Modeling Diamond Blackfan Anemia in Vivo Using Human Induced Pluripotent Stem Cells

Human induced pluripotent stem cells (iPSCs) represent a promising source of patient-specific cells for disease modeling, drug screens and cellular therapies. However, the inability to derive engraftable human hematopoietic stem and progenitor cells has limited their use for modeling of hematological diseases. We previously reported a strategy to respecify lineage-restricted CD34⁺hematopoietic precursors derived from iPSCs into multilineage progenitors that can be expanded in vitro and transplanted in vivo. Five transcription factors, HOXA9, ERG, RORA, SOX4 and MYB, enable expansion and maintenance of primitive CD34+CD38- cells, and allow their differentiation upon transgene silencing. Respecified iPSC-derived hematopoietic progenitors give rise to robust short-term engraftment with myeloid and erythroid lineages. Notably, the erythrocytes undergo definitive maturation and hemoglobin switching to express β-globin in vivo. This system presents a useful platform for modeling hematological disorders due to its capacity to generate large numbers of engraftable disease cells for in vitro and in vivo screens.

Congenital anemias, such as Diamond Blackfan anemia (DBA) represent a defined system for understanding red blood cell development and more common idiopathic anemias. To model this disease in vitro, we combined factor-induced respecification with stepwise erythroid maturation. We show that respecified iPSCs from DBA patients recapitulate the defect in erythroid differentiation. Consistent with clinical observations, early erythroblasts show impaired proliferation marked by increased apoptosis and p21 expression, while terminal maturation is unaffected.

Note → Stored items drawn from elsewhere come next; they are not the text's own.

(** * prepare_resources.py: resource merging, identifier-table generation
      and the arguments of the staleness gate

    A shallow embedding of [src/android/gyp/prepare_resources.py].  The
    script orchestrates helpers of [util/] (resource_utils, build_utils,
    manifest_utils, md5_check) and the external [aapt] tool; those are taken
    as parameters ([Externals]), the script's own control flow, list and
    dictionary manipulation are embedded as they are written. *)

From stdpp Require Import gmap strings list sorting pretty.
From Stdlib Require Import Ascii.

(** ** Python strings and paths *)

Module Py.

(** [s.startswith(pre)] *)
Definition startswith (s pre : string) : bool := String.prefix pre s.

(** [s.endswith(suf)] *)
Definition endswith (s suf : string) : bool :=
  String.prefix (String.rev suf) (String.rev s).

(** [posixpath.join(a, b)] for two components. *)
Definition join (a b : string) : string :=
  if startswith b "/" then b
  else if bool_decide (a = "") || endswith a "/" then a +:+ b
  else a +:+ "/" +:+ b.

(** [posixpath.basename(p)]: what follows the last slash. *)
Fixpoint basename_from (cur : string) (p : string) : string :=
  match p with
  | "" => String.rev cur
  | String c r =>
      if Ascii.eqb c "/" then basename_from "" r
      else basename_from (String c cur) r
  end.
Definition basename (p : string) : string := basename_from "" p.

(** ['{}'.format(n)] for a non-negative integer: its decimal numeral. *)
Definition format_int (n : nat) : string := pretty n.

(** Values that end up in the heterogeneous [input_strings] list. *)
Inductive value :=
| Str (s : string)
| None_
| Bool (b : bool).

Global Instance value_eq_dec : EqDecision value.
Proof. solve_decision. Defined.

Definition of_opt (o : option string) : value :=
  match o with Some s => Str s | None => None_ end.

(** Truth value of an optional string: [None] and [''] are false. *)
Definition truthy (o : option string) : bool :=
  match o with
  | Some s => negb (bool_decide (s = ""))
  | None => false
  end.

(** The string held by an option known to be truthy. *)
Definition the (o : option string) : string := default "" o.

(** [[x for x in l if x]] *)
Definition keep_truthy (l : list (option string)) : list string :=
  omap (fun o => if truthy o then o else None) l.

Interestingly, while early passage iPSC lines display a profound erythroid defect, continuous passage restores a near-normal capacity for erythroid differentiation. Furthermore, transplanted DBA iPSC-derived progenitors give rise to normal myeloid, but fail to generate erythroid, engraftment. This validates this system as a powerful tool for disease modeling and drug discovery. Mice transplanted with DBA iPSC-derived progenitors treated with conventional anemia drugs, such as dexamethasone, show a modest improvement in human erythroid output suggesting the need for novel treatments. Using high-throughput chemical screens, we have identified several signaling pathways which may be attractive therapeutic targets in DBA and other anemias. Further characterization is currently underway to better target defective erythropoiesis and dissect underlying disease mechanisms.